● **Exercise brief**
Set the whole listing down again without deviation.

● **Data for processing**
Lemma add_only_perm ops ops' : ops ≡ₚ ops' → add_only ops' → add_only ops.
Proof. unfold add_only. by intros ->. Qed.

(** A counter grows by the number of its increments, modulo [2 ^ 64]. *)
Lemma run_atomics_load ops b c :
  add_only ops → 0 <= load b c <= SIZE_MAX → load (run_atomics ops b) c = wrap64 (load b c + adds c ops).
Proof.
  unfold run_atomics. revert b. induction ops as [|a ops IH]; intros b Ha Hb.
  { cbn. unfold adds, how_many, wrap64, SIZE_MAX in *. cbn. rewrite Z.add_0_r, Z.mod_small; lia. }
  inv Ha as [|? ? Ha1 Ha2]. cbn [foldl]. unfold adds in *. rewrite how_many_cons. destruct a as [c'|d|]; [|rewrite IH by done; f_equal; cbn; lia|done].
  cbn [exec]. rewrite IH; [|done|]; cbn [load]; unfold update.
  - destruct (decide (c' = c)) as [->|Hne].
    + rewrite !bool_decide_eq_true_2 by done. unfold wrap64. rewrite Zplus_mod_idemp_l. f_equal; lia.
    + rewrite !bool_decide_eq_false_2 by done. f_equal; lia.
  - case_bool_decide; [|done]. pose proof (Z.mod_pos_bound (load b c' + 1) (2 ^ 64)). unfold wrap64, SIZE_MAX. lia.
Qed.

(** A batch of calls, each with its own operations. *)
Lemma adds_concat {A} (f : A → list atomic) c (p : A → bool) (calls : list A) :
  (∀ x, adds c (f x) = if p x then 1 else 0) → adds c (concat (f <$> calls)) = how_many p calls.
Proof.
  intros Hf. induction calls as [|x calls IH]; [done|]. rewrite fmap_cons. cbn [concat]. unfold adds in *.
  by rewrite how_many_app, Hf, IH, how_many_cons.
Qed.

Lemma adds_app c ops ops' : adds c (ops ++ ops') = adds c ops + adds c ops'.
Proof. apply how_many_app. Qed.

Lemma adds_one c c' : adds c [FetchAdd c'] = if c' == c then 1 else 0.
Proof. unfold adds. rewrite how_many_cons. unfold how_many. cbn [List.filter length]. lia. Qed.

Lemma adds_same c : adds c [FetchAdd c] = 1.
Proof. by rewrite adds_one, bool_decide_eq_true_2. Qed.

Lemma adds_ne c c' : c' ≠ c → adds c [FetchAdd c'] = 0.
Proof. intros Hne. by rewrite adds_one, bool_decide_eq_false_2. Qed.

Lemma bucket_adds i boundaries d j :
  adds (duration_buckets_ j) (bucket_atomics i boundaries d) =
    if Nat.leb i j then match boundaries !! (j - i)%nat with Some b => if dle d b then 1 else 0 | None => 0 end else 0.
Proof.
  revert i. induction boundaries as [|b boundaries IH]; intros i; cbn [bucket_atomics].
  { destruct (Nat.leb i j); [|done]. by rewrite lookup_nil. }
  rewrite adds_app, IH. destruct (decide (i = j)) as [->|Hne].
  - rewrite Nat.leb_refl, Nat.sub_diag. assert (Nat.leb (S j) j = false) as -> by (apply Nat.leb_gt; lia). cbn [lookup list_lookup].
    destruct (dle d b); [by rewrite adds_same|done].
  - assert (adds (duration_buckets_ j) (if dle d b then [FetchAdd (duration_buckets_ i)] else []) = 0) as ->.
    { destruct (dle d b); [|done]. apply adds_ne. congruence. }
    destruct (Nat.leb_spec (S i) j), (Nat.leb_spec i j); try lia.
    by replace (j - i)%nat with (S (j - S i)) by lia.
Qed.

Lemma bucket_adds_other i boundaries d c : (∀ j, duration_buckets_ j ≠ c) → adds c (bucket_atomics i boundaries d) = 0.
Proof.
  intros Hc. revert i. induction boundaries as [|b boundaries IH]; intros i; [done|]. cbn [bucket_atomics].
  rewrite adds_app, IH. destruct (dle d b); [|done]. by rewrite adds_ne.
Qed.

Lemma bucket_add_only i boundaries d : add_only (bucket_atomics i boundaries d).
Proof.
  revert i. induction boundaries as [|b boundaries IH]; intros i; [by apply Forall_nil|]. cbn. apply Forall_app. split; [|apply IH].
  destruct (dle d b); by repeat constructor.
Qed.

● **Your response**
Lemma add_only_perm ops ops' : ops ≡ₚ ops' → add_only ops' → add_only ops.
Proof. unfold add_only. by intros ->. Qed.

(** A counter grows by the number of its increments, modulo [2 ^ 64]. *)
Lemma run_atomics_load ops b c :
  add_only ops → 0 <= load b c <= SIZE_MAX → load (run_atomics ops b) c = wrap64 (load b c + adds c ops).
Proof.
  unfold run_atomics. revert b. induction ops as [|a ops IH]; intros b Ha Hb.
  { cbn. unfold adds, how_many, wrap64, SIZE_MAX in *. cbn. rewrite Z.add_0_r, Z.mod_small; lia. }
  inv Ha as [|? ? Ha1 Ha2]. cbn [foldl]. unfold adds in *. rewrite how_many_cons. destruct a as [c'|d|]; [|rewrite IH by done; f_equal; cbn; lia|done].
  cbn [exec]. rewrite IH; [|done|]; cbn [load]; unfold update.
  - destruct (decide (c' = c)) as [->|Hne].
    + rewrite !bool_decide_eq_true_2 by done. unfold wrap64. rewrite Zplus_mod_idemp_l. f_equal; lia.
    + rewrite !bool_decide_eq_false_2 by done. f_equal; lia.
  - case_bool_decide; [|done]. pose proof (Z.mod_pos_bound (load b c' + 1) (2 ^ 64)). unfold wrap64, SIZE_MAX. lia.
Qed.

(** A batch of calls, each with its own operations. *)
Lemma adds_concat {A} (f : A → list atomic) c (p : A → bool) (calls : list A) :
  (∀ x, adds c (f x) = if p x then 1 else 0) → adds c (concat (f <$> calls)) = how_many p calls.
Proof.
  intros Hf. induction calls as [|x calls IH]; [done|]. rewrite fmap_cons. cbn [concat]. unfold adds in *.
  by rewrite how_many_app, Hf, IH, how_many_cons.
Qed.

Lemma adds_app c ops ops' : adds c (ops ++ ops') = adds c ops + adds c ops'.
Proof. apply how_many_app. Qed.

Lemma adds_one c c' : adds c [FetchAdd c'] = if c' == c then 1 else 0.
Proof. unfold adds. rewrite how_many_cons. unfold how_many. cbn [List.filter length]. lia. Qed.

Lemma adds_same c : adds c [FetchAdd c] = 1.
Proof. by rewrite adds_one, bool_decide_eq_true_2. Qed.

Lemma adds_ne c c' : c' ≠ c → adds c [FetchAdd c'] = 0.
Proof. intros Hne. by rewrite adds_one, bool_decide_eq_false_2. Qed.

Lemma bucket_adds i boundaries d j :
  adds (duration_buckets_ j) (bucket_atomics i boundaries d) =
    if Nat.leb i j then match boundaries !! (j - i)%nat with Some b => if dle d b then 1 else 0 | None => 0 end else 0.
Proof.
  revert i. induction boundaries as [|b boundaries IH]; intros i; cbn [bucket_atomics].
  { destruct (Nat.leb i j); [|done]. by rewrite lookup_nil. }
  rewrite adds_app, IH. destruct (decide (i = j)) as [->|Hne].
  - rewrite Nat.leb_refl, Nat.sub_diag. assert (Nat.leb (S j) j = false) as -> by (apply Nat.leb_gt; lia). cbn [lookup list_lookup].
    destruct (dle d b); [by rewrite adds_same|done].
  - assert (adds (duration_buckets_ j) (if dle d b then [FetchAdd (duration_buckets_ i)] else []) = 0) as ->.
    { destruct (dle d b); [|done]. apply adds_ne. congruence. }
    destruct (Nat.leb_spec (S i) j), (Nat.leb_spec i j); try lia.
    by replace (j - i)%nat with (S (j - S i)) by lia.
Qed.

Lemma bucket_adds_other i boundaries d c : (∀ j, duration_buckets_ j ≠ c) → adds c (bucket_atomics i boundaries d) = 0.
Proof.
  intros Hc. revert i. induction boundaries as [|b boundaries IH]; intros i; [done|]. cbn [bucket_atomics].
  rewrite adds_app, IH. destruct (dle d b); [|done]. by rewrite adds_ne.
Qed.

Lemma bucket_add_only i boundaries d : add_only (bucket_atomics i boundaries d).
Proof.
  revert i. induction boundaries as [|b boundaries IH]; intros i; [by apply Forall_nil|]. cbn. apply Forall_app. split; [|apply IH].
  destruct (dle d b); by repeat constructor.
Qed.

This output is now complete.